Producer Profiles

COOCAFE - Cooperativas Cafetaleras Guanacaste y Montes Oro

The Consortium of Coffee Growers Cooperatives of Guanacaste and Montes de Oro R.L. (COOCAFE R.L.) was the first coffee cooperative in Costa Rica to be Fair Trade TM. It was founded in 1988 and began exporting in 1989 under its own brand name. Production diversification efforts have enabled the cooperative to export other crops as well, such as yucca plants, as an alternative source of revenue.

The member cooperatives are located all over Costa Rica, primarily in the provinces of Alajuela, Guanacaste and Puntarenas, the central and northern area of the country. Coffee is usually grown in the mountainous areas where temperatures are cooler than in the lowlands. Much of this region has volcanic soils with fertility excellent for coffee plants. Over 85 percent of this area is cultivated by small producers using shade grown techniques and other sustainable methods. COOCAFE uses solar panels and drying patios and other eco-friendly methods throughout the milling process.

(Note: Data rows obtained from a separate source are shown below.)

(** The key-value of a request that names a key; an algorithm or a
    synchronization is carried when the options have one the protocol knows. *)
Definition known (names : list Z) (invalid x : Z) : option Z :=
  if decide (x = invalid) then None else if decide (x ∈ names) then Some x else Some 0.

Definition key_value (key : bytes) (force : option bool) (alg sync : Z) : Command_KeyValue :=
  mkKeyValue [] force key [] [Ascii.zero] (known algorithms Command_INVALID_ALGORITHM alg) None
    (if decide (alg = Command_INVALID_ALGORITHM \/ alg ∈ algorithms)
     then known synchronizations Command_INVALID_SYNCHRONIZATION sync else None).

Definition req_body (r : request) (cmd : Opts) : option Command_Body :=
  let read_key key := Some (body_KeyValue (key_value key None Command_INVALID_ALGORITHM
                                             Command_INVALID_SYNCHRONIZATION)) in
  let write_key key := Some (body_KeyValue (key_value key (Some (o_Force cmd)) (o_Algorithm cmd)
                                              (o_Synchronization cmd))) in
  match r with
  | RSetLockPin o n =>
      Some (body_Security (mkSecurity o n [] [] (Some Command_Security_LOCK_PIN_SECURITYOP)))
  | RSetErasePin o n =>
      Some (body_Security (mkSecurity [] [] o n (Some Command_Security_ERASE_PIN_SECURITYOP)))
  | REndBatch count => Some (body_Batch (mkBatch (Some count) [] None))
  | RGet key _ | RGetNext key _ | RGetPrevious key _ => read_key key
  | RDelete key | RPutB key _ => write_key key
  | RPut key _ =>
      Some (body_KeyValue (mkKeyValue (o_NewVersion cmd) (Some (o_Force cmd)) key [] (o_Tag cmd)
                             (Some (o_Algorithm cmd)) None (Some (o_Synchronization cmd))))
  | RGetKeyRange k1 k2 i1 i2 m rev =>
      Some (body_Range (mkRange k1 k2 (Some i1) (Some i2) (Some m) (Some rev) []))
  | RGetLog types => Some (body_GetLog (mkGetLog types))
  | RMediaScan k1 k2 i1 i2 =>
      Some (body_Range (mkRange k1 k2 (Some i1) (Some i2) None None []))
  | RStartBatch | RAbortBatch | RNoOp | RMediaOptimize | RFlushAllData => None
  end.

Definition req_value (r : request) : bytes :=
  match r with RPut _ value | RPutB _ value => value | _ => [] end.

(** The command of a request issued by client [c], and its message. *)
Definition command_of (id seq : Z) (r : request) (cmd : Opts) : Command :=
  mkCommand (Some (mkHeader (Some 0) (Some id) (Some seq) None
                     (Some (req_type r)) (Some (o_Timeout cmd)) None (Some (o_Priority cmd)) None
                     (req_batch r cmd)))
    (req_body r cmd) None.

Definition request_command (c : Client) (r : request) (cmd : Opts) : Command :=
  command_of (c_ConnectionID c) (c_Sequence c) r cmd.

Fair Trade certification has allowed COOCAFE's 2,634 coffee producers from nine member organizations to generate positive social and economic changes for themselves and their families. Producers now offer high-quality goods at a price that covers production costs and generates profits which are reinvested into the community. Cooperative representatives are occasionally also invited to participate in national meetings where farm affiliates unite to make important decisions.
 

Quotable

About 15 years ago when the coffee crisis hit producers all over the world, Costa Rica did not escape this reality. We at COOPELLANOBONITO, a member of COOCAFE, were one of many groups affected by low prices. Thanks to God, COOCAFE and Fair Trade, we found support and were able to place about 40 percent of our coffee production in the market, which greatly helped cover our production, operation and maintenance costs. We were able to sustain ourselves with our land and not refer to migrating to big cities or other countries, which was typical of many small farmers during this difficult and desperate time. We were able to bring food to our homes, maintain our dignity, keep our children in school and buy clothes for our families.

Being a part of Fair Trade has educated us on how to produce coffee in a responsible way, in terms of our environment and society. Fair Trade policies guarantee consumers’ products follow strict standards of social and environmental responsibility. It has made us change our growing practices to help take care of our planet and peers. Fair Trade guarantees us a minimum price which is very important for small farmers because it gives us security.

How great would it be if the Fair Trade model could be applied to the world and all trade could be developed under Fair terms? I think this would end much of the injustices we see today. I know this world has enough to cover the needs of everyone. We are thankful for being a part of this new, democratic and fair system of trade.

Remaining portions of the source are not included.